Thank you very much.
This is interesting. I'm glad you're here. I'm glad that you as well as Mr. Cardinal and Mr. Thompson were invited.
This is an issue that has gotten some attention, both inside the House and outside the House. I've taken the opportunity to make a few calls and talk to some people about what this really means. I'm trying to get a handle on what's been going on. As much as I want to blame everything that happens—the weather, the fact that the tomatoes aren't big enough this year—on the government, I try to actually find out what's really going on.
I have a couple of questions. As we go through them, my colleagues on this side may also want to pipe in.
A couple of things come to mind. One is that my understanding is that by the time we got involved with the 2009 Buy American Act, it was 2010. At that point, according to the numbers I've seen, the consequences were that we had access to only 0.5% of the American infrastructure spending, which was $1.5 billion, whereas United States firms had access to $25 billion on our side. I raise that because I'm going to be looking to you to drill down a little on the point you made about the ongoing public transfers of $105 billion and what those actually represent to Canadian companies. That's one question regarding the last agreement.

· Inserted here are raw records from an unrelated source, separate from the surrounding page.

(* ===== verification/FrontendWorld.v ===== *)
(** * A concrete environment of the front end

    The in-memory Kubernetes server of [KubeWorld] with a job record API that
    accepts every run, the application builder's files of [SparkBuilderProps]
    and fixed answers for the clock, uuids and HTTP.  It shows that the
    contract [StatusServer] can be met and carries the examples; nothing is
    proved of the front end from its definition. *)

From S2P Require Import Prelude PyStr Base64 Json JsonFacts PyFloat SparkModels Settings Helpers CleanroomModels AppBuilder AppBuilderProps Metrics KubeClient SparkBuilder SparkBuilderProps KubeWorld WebhookProps JobModels JobRecordClient JobRecordProps Contracts AiOptimizer Frontend StatusProps.

Definition outside {A} (m : M unit A) : M KW A := fun w => (w, (m ()).2).

Definition kw_spark_env : SparkEnv KW :=
  let e := build_env demo_spark_env in {|
  build_env := {|
    temp_dir := temp_dir e;
    file_exists f := outside (file_exists e f);
    make_dirs d := outside (make_dirs e d);
    oras_pull a b c := outside (oras_pull e a b c);
    yaml_load f := outside (yaml_load e f);
    read_text f := outside (read_text e f) |};
  current_carrier := []; current_baggage := []; environ := fun _ => None; package_dir := "/app" |}.

Definition accepted_record (q : string) : JobRecord :=
  {| api_version := GROUP +:+ "/" +:+ VERSION; kind := KIND;
     metadata := Some [("resourceVersion", JStr "1")]; spec_query_id := q; status := None |}.

Definition accepting_records : JobRecordApi KW := {|
  api_get _ q := fun w => (w, Ok (accepted_record q));
  api_create _ r := fun w => (w, Ok r);
  api_patch_status _ q _ := fun w => (w, Ok (accepted_record q))
|}.

(** A status object is read by its state alone; the job ran from second 10 to
    second 40. *)
Definition demo_status (st : ApplicationStateEnum) : SparkApplicationStatus :=
  {| applicationState := {| state := st; errorMessage := None |};
     driverInfo := {| podName := "driver"; webUIAddress := None; webUIPort := None; webUIServiceName := None |};
     executionAttempts := Some 1%Z; executorState := None; submissionAttempts := Some 1%Z;
     lastSubmissionAttemptTime := Some 10000000%Z; terminationTime := Some 40000000%Z |}.

Definition demo_validate_status (j : json) : res SparkApplicationStatus :=
  match j with
  | JStr "COMPLETED" => Ok (demo_status Completed)
  | JStr "FAILED" => Ok (demo_status Failed)
  | _ => Ok (demo_status Running)
  end.

Definition demo_stats : QueryStatisticsData :=
  {| duration_sec := of_int 30; num_rows_read := 12; num_rows_written := 3 |}.

Definition demo_frontend : FrontendEnv KW := {|
  fe_kube := kw_api;
  fe_validate_status := demo_validate_status;
  fe_records := accepting_records;
  fe_tenacity := loop_tenacity;
  fe_spark := kw_spark_env;
  fe_http_post url _ := fun w =>
    (w, if decide (url = "http://localhost:8284/attest/combined")
        then Ok (200%Z, Ok (JObj [("evidence", JStr "ev"); ("endorsements", JStr "en")]))
        else Ok (503%Z, Err (ValueError "Expecting value")));
  fe_load_config := demo_load;
  fe_validate_stats t := if decide (t = "stats") then Ok demo_stats else Err (ValidationError "not json");
  fe_time := fun w => (w, Ok 1700000000%Z);
  fe_uuid4 := fun w => (w, Ok "0123456789abcdef")
|}.

Definition kw_stored (w : KW) (ns n : string) : option json :=
  kw_app_json w (ns, n) <$> kw_apps w !! (ns, n).

Lemma kw_patch_merges w ns n k x b :
  kw_app_json (kw_set_annotations w
      (<[(ns, n) := dict_set k (JStr x) (default [] (kw_annotations w !! (ns, n)))]> (kw_annotations w)))
    (ns, n) b
  = merge_patch (kw_app_json w (ns, n) b) (annotation_patch k x).
Proof.
  unfold kw_app_json. cbn [kw_annotations kw_status kw_set_annotations]. rewrite lookup_insert_eq.
  by destruct (kw_status w !! (ns, n)).
Qed.

#[export] Program Instance demo_status_server : StatusServer demo_frontend := {| stored := kw_stored |}.
Next Obligation. intros. cbn. unfold kw_stored. by destruct (kw_apps w !! (ns, n)). Qed.
Next Obligation. done. Qed.
Next Obligation. done. Qed.
Next Obligation. done. Qed.
Next Obligation.
  intros g v ns plural n k x w w'. cbn. unfold kw_stored.
  destruct (kw_apps w !! (ns, n)) as [b|] eqn:E; [|done]. intros [= <-]. cbn [kw_apps kw_set_annotations].
  rewrite E. cbn. f_equal. apply kw_patch_merges.
Qed.
Next Obligation. done. Qed.
Next Obligation. done. Qed.
Next Obligation. done. Qed.

(** ** Two finished jobs *)

Definition demo_conf : Configuration := demo_config ConfidentialVirtualNode.

Definition finished_world (tags : list (string * string)) : KW :=
  {| kw_maps := ∅;
     kw_apps := {[ ("analytics", "job") :=
                   spark_body default_SparkResourceSettings "job" "analytics" demo_app (Some tags) ]};
     kw_status := {[ ("analytics", "job") := JStr "COMPLETED" ]}; kw_annotations := ∅; kw_events := [];
     kw_nodes := []; kw_pods := []; kw_hooks := ∅; kw_now := 50000000%Z;
     kw_files := [("/app/service/service-cert.pem", "cert")] |}.

Definition pi_state : FE KW := MkFE (finished_world [("job_type", "pi")]) [].
Definition sql_state : FE KW := MkFE (finished_world [("job_type", "sql"); ("query_id", "q1")]) [].

Definition stored_app (s : FE KW) : json := default JNull (kw_stored (world s) "analytics" "job").
Definition read_app (s : FE KW) : SparkApplication :=
  match spark_app_of demo_validate_status (stored_app s) with
  | Ok a => a
  | Err _ => {| app_metadata := {| meta_name := JNull; meta_namespace := JNull; meta_creation_timestamp := JNull;
                  meta_labels := JNull; meta_annotations := JNull; meta_uid := JNull;
                  meta_resource_version := JNull; meta_generation := JNull |}; app_status := None |}
  end.

Lemma unlabelled_job_recounted_witness :
  active_jobs (polls demo_frontend demo_conf "job" 3 pi_state) = (-3)%Z.
Proof.
  rewrite (unlabelled_job_recounted demo_frontend demo_conf "job" 3 pi_state (stored_app pi_state)
             (read_app pi_state) (demo_status Completed) (JStr "pi") JNull);
    [vm_compute; reflexivity ..].
Defined.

The second part of that—and you've raised it—is that Canada was working at getting an ongoing exemption to prevent any further legislation like this from coming down the pipe. You said there were two meetings. I'm new at this; please appreciate that. Don't be too hard on me with your response. There have been two meetings. Given the severity and given how important this is and the impact, why haven't we been able to move more quickly on this in order to get that exemption under way?